Она пыталась выглядеть невозмутимой.
— Это его подарок? Знаешь, куда пусть он его засунет?!
— Положи, я сказала! Ты психопат!
— Да, я — психопат! А ты бы на моём месте не была бы психопаткой? Это ты из меня сделала психопата. В прошлом году ты уехала и моментально переключилась на него, и, не стесняясь, мне об этом сообщила. Нормальный человек в состоянии такое выдержать? Всё! Я так больше не могу! Я отказываюсь от дружбы с тобой, не нужна мне такая дружба! Дружба мне вообще не нужна! У меня друзей уже предостаточно, от половины можно спокойно избавиться. Идиотизм какой-то…
— Что ты несёшь?! Немедленно замолчи!
— Я уже давно молчу. Где твои вещи? Убери сейчас же своё дурацкое платье! Всё! Я сказал, всё! Денег на обратную дорогу не дам. Деньги пусть он тебе высылает. Телеграфом. Главпочтамт рядом с вокзалом, получишь перевод, купишь билет и сразу на поезд.
— Ещё одно слово — и я действительно соберусь и уеду.
— Уезжай!
— Хо-ро-шо… я уеду, только ус-по-койся… Здесь на тумбочке лежало расписание поездов, где оно?
— Откуда я знаю? Звони в справочную. Что хочешь, то и делай.
— Ты серьёзно?
— Угу, поторапливайся.
Я вернулся на кухню и бессознательно сбросил в мусорное ведро почти всё то, что было приготовлено для салатов. Лихорадочное обращение с ножом стоило мне крови. Нервно распотрошив аптечку и не найдя в ней пластыря, я кое-как замотал рану скотчем, присел на табурет и закурил. Она дозвонилась на вокзал, поинтересовалась, когда отправляется ближайший поезд на Москву, и пустилась в безудержный плач. Я докурил, подошёл к ней опустошённый, бесчувственный, готовый на всё: на безвозвратную потерю отношений, на срыв праздника, на что угодно. Я подошёл, не понимая, зачем, не представляя, что говорить и как себя вести.
От сердцебиения меня шатало.
Она вскочила, убежала в ванную и судорожно всхлипывала там, а я откупорил бутылку крымского портвейна и выпил её почти залпом.

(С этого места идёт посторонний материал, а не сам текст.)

(** * Unicorn table compiler: the encoders and derivations of [scripts/make-tables]

    A shallow embedding of the Python script that compiles the Unicode
    Character Database into the static tables of the Unicorn library, and
    the properties of its sparse-table, sparse-set, case-fold, name-blob,
    composition and script-tag stages.

    Conventions.  A Python [int] is a [Z]; a [dict] whose iteration order
    cannot influence the result is a [gmap], a [set] a [gset]; the one
    dictionary whose iteration order decides a result ([canonical]) is an
    insertion-ordered association list.  A Python exception is [None] in an
    [option] result.  A table written to a [.cpp] file is the list of its
    entries, in the order the script writes them. *)

From Equations Require Import Equations.
From Stdlib Require Import Strings.Byte Ascii String HexadecimalString HexadecimalZ.
From stdpp Require Import gmap strings list sorting list_numbers.

Local Open Scope Z_scope.

(** A codepoint is an integer in [0, 0x10FFFF]. *)
Definition codepoint (c : Z) : Prop := 0 ≤ c ≤ 0x10FFFF.

(** * Sparse tables: [write_sparse_table] *)

Module SparseTable.
Section table.
Context {V : Type} `{EqDecision V}.

(** [table.get(k, defval)] *)
Definition table_get (table : gmap Z V) (k : Z) (defval : V) : V :=
  default defval (table !! k).

(** [max(table)]: the greatest key; raises [ValueError] on an empty dict. *)
Definition max_key (table : gmap Z V) : option Z :=
  match (map_to_list table).*1 with
  | [] => None
  | k :: ks => Some (foldl Z.max k ks)
  end.

(** The first loop of [write_sparse_table]: it counts the entries that the
    second loop is going to write.  [lastv] starts as Python's [None], which
    no value of the table equals. *)
Fixpoint count_loop (table : gmap Z V) (defval : V)
    (ks : list Z) (lastv : option V) (number : nat) : nat :=
  match ks with
  | [] => number
  | k :: ks' =>
      let v := table_get table k defval in
      let number' := if decide (Some v = lastv) then number else S number in
      count_loop table defval ks' (Some v) number'
  end.

(** The second loop: one entry [(k, v)] is written whenever the value at
    [k] differs from the value at the previous codepoint. *)
Fixpoint write_loop (table : gmap Z V) (defval : V)
    (ks : list Z) (lastv : option V) : list (Z * V) :=
  match ks with
  | [] => []
  | k :: ks' =>
      let v := table_get table k defval in
      if decide (Some v = lastv)
      then write_loop table defval ks' (Some v)
      else (k, v) :: write_loop table defval ks' (Some v)
  end.

(** [write_sparse_table(cpp, vtype, name, table, defval=None)].  [zero]
    stands for the text ['static_cast<vtype>(0)'] that replaces a missing
    [defval]; the result is the entry count of the array header and the
    entries written, over [range(0, max(table) + 2)]. *)
Definition write_sparse_table (zero : V) (table : gmap Z V)
    (defval : option V) : option (nat * list (Z * V)) :=
  let defval := default zero defval in
  m ← max_key table;
  let ks := seqZ 0 (m + 2) in
  Some (count_loop table defval ks None 0%nat,
        write_loop table defval ks None).

(** ** The run-time lookup *)

Definition key_le (entries : list (Z * V)) (i : nat) (c : Z) : bool :=
  match entries !! i with
  | Some (k, _) => bool_decide (k ≤ c)
  | None => false
  end.

(** Modelled from the spec: the binary search of the consumer, which is not
    part of the table compiler.  [upper_bound entries c lo hi] is the first
    index in [lo, hi) whose breakpoint is greater than [c]. *)
Equations upper_bound (entries : list (Z * V)) (c : Z) (lo hi : nat) : nat
    by wf (hi - lo)%nat lt :=
  upper_bound entries c lo hi with decide (lo < hi)%nat => {
    | right _ => lo
    | left Hlt =>
        if key_le entries (lo + (hi - lo) / 2)%nat c
        then upper_bound entries c (S (lo + (hi - lo) / 2)) hi
        else upper_bound entries c lo (lo + (hi - lo) / 2)%nat }.
Next Obligation.
  intros. pose proof (Nat.div_lt (hi - lo) 2). lia.
Qed.
Next Obligation.
  intros. pose proof (Nat.div_lt (hi - lo) 2). lia.
Qed.

(** Modelled from the spec: the query contract of section 4.3, "binary-search
    the breakpoint sequence for the greatest breakpoint <= the query
    codepoint and return its value; if the codepoint is less than the first
    breakpoint, or the table is empty, return the table's declared
    default". *)
Definition query (entries : list (Z * V)) (defval : V) (c : Z) : V :=
  match upper_bound entries c 0 (length entries) with
  | O => defval
  | S i => match entries !! i with
           | Some (_, v) => v
           | None => defval
           end
  end.

(** The value attached to the greatest breakpoint [<= c], by a linear scan
    of a sorted sequence; [acc] is the answer so far. *)
Fixpoint find_le (acc : option V) (entries : list (Z * V)) (c : Z) : option V :=
  match entries with
  | [] => acc
  | (k, v) :: es => if decide (k ≤ c) then find_le (Some v) es c else acc
  end.

(** ** Maximal runs of constant value *)

(** Run-length grouping of a list: every maximal run of equal adjacent
    elements becomes one pair of the value and the length of the run. *)
Fixpoint runs (l : list V) : list (V * nat) :=
  match l with
  | [] => []
  | x :: l' =>
      match runs l' with
      | (y, n) :: g => if decide (x = y) then (x, S n) :: g else (x, 1%nat) :: (y, n) :: g
      | [] => [(x, 1%nat)]
      end
  end.

(** The values of the scanned domain [0 .. max key + 1]. *)
Definition scanned_values (table : gmap Z V) (defval : V) (m : Z) : list V :=
  (λ k, table_get table k defval) <$> seqZ 0 (m + 2).

(** An association whose keys are all codepoints. *)
Definition codepoint_table (table : gmap Z V) : Prop :=
  ∀ k, is_Some (table !! k) → codepoint k.

End table.
End SparseTable.

(** * Explicit maps: [write_charmap] *)

Module Charmap.

(** [sorted(...)] on integers. *)
Definition sorted (codes : list Z) : list Z := merge_sort Z.le codes.

(** A key or value handed to [field_value]: one integer, or a list or tuple
    of them ([isinstance(field, (list, tuple))]). *)
Inductive field : Type :=
  | Single (c : Z)
  | Multiple (cs : list Z).

(** [field_value(field, size)]: the characters written for one field: a
    single [char32_t] for [size == 1], else an array of [size] characters
    padded with zeros.  [ValueError] when there are more characters than
    [size]; [IndexError] for an empty tuple with [size == 1]; [TypeError]
    for [len] of an integer when [size] is not 1. *)
Definition field_value (f : field) (size : nat) : option (list Z) :=
  if decide (size = 1%nat) then
    match f with
    | Multiple cs =>
        if decide (1 < length cs)%nat then None
        else c ← head cs; Some [c]
    | Single c => Some [c]
    end
  else
    match f with
    | Multiple cs =>
        if decide (size < length cs)%nat then None
        else Some (cs ++ replicate (size - length cs) 0)
    | Single _ => None
    end.
(** The expiry of one object leaves the others alone: the slots of every
    other token stay as they are, no callback connected elsewhere is
    called, no other token changes its flag, and the registry keeps every
    subscription that lives on another token. *)
Theorem expire_is_local (o : addr) (w w' : world) :
  attacher_inv hash w ->
  expire hash o w = Some w' ->
  (forall c, cn_object c <> o ->
     lookup_slot c w' = lookup_slot c w
     /\ occurrences (Called c) (trace w') = occurrences (Called c) (trace w))
  /\ (forall o', o' <> o -> is_expired o' w' = is_expired o' w)
  /\ (forall k c, attached_objects_ w !! k = Some c -> cn_object c <> o ->
        attached_objects_ w' !! k = Some c).
Proof.
  intros Hinv Hexp.
  assert (Hflag : forall o', o' <> o -> is_expired o' w' = is_expired o' w).
  { intros o' Hne. rewrite (is_expired_expire hash o' o w w' Hexp).
    rewrite decide_False by exact Hne. reflexivity. }
  destruct (heap w !! o) as [t|] eqn:Ht;
    [|unfold expire in Hexp; rewrite Ht in Hexp; discriminate].
  destruct (expired_ t) eqn:He.
  - rewrite (expire_done hash o w t Ht He) in Hexp. injection Hexp as <-. auto.
  - rewrite (expire_alive hash o w t Ht He) in Hexp. injection Hexp as <-.
    assert (Hinv' : attacher_inv hash (set_expired o w))
      by apply attacher_inv_set_expired, Hinv.
    split; [|split; [exact Hflag|]].
    + intros c Hc. split.
      * rewrite lookup_slot_dispatch, lookup_slot_set_expired;
          [reflexivity|exact Hinv'|].
        intros i _ ->. apply Hc. reflexivity.
      * rewrite occurrences_called_dispatch_other by exact Hc. reflexivity.
    + intros k c Hk Hc. apply registry_dispatch_other; [exact Hinv'|exact Hk|].
      intros i _ ->. apply Hc. reflexivity.
Qed.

Вместе с вином в меня вливалось сладкое чувство удовлетворения свершившимся возмездием, вполне реальным и земным.
Я засмотрелся в окно: на стадионе, по окружности которого были насажены пирамидальные тополя, подростки играли в футбол. Эта безмятежная картина вызвала во мне какое-то странное чувство, я не понимал, почему окружающий мир живёт, даже не подозревая о том, какая чудовищная трагедия происходит сейчас рядом — в нашей маленькой квартирке.
Господи, как я любил и ненавидел это существо, рыдающее в ванной! Но в тот момент я остро чувствовал, что от моей любви уцелеют только воспоминания о первых её днях, и они ещё долго будут манить и тянуть в прошлое, миражи счастья то и дело будут появляться то здесь, то там, а я буду гоняться за ними, всякий раз бередя раны.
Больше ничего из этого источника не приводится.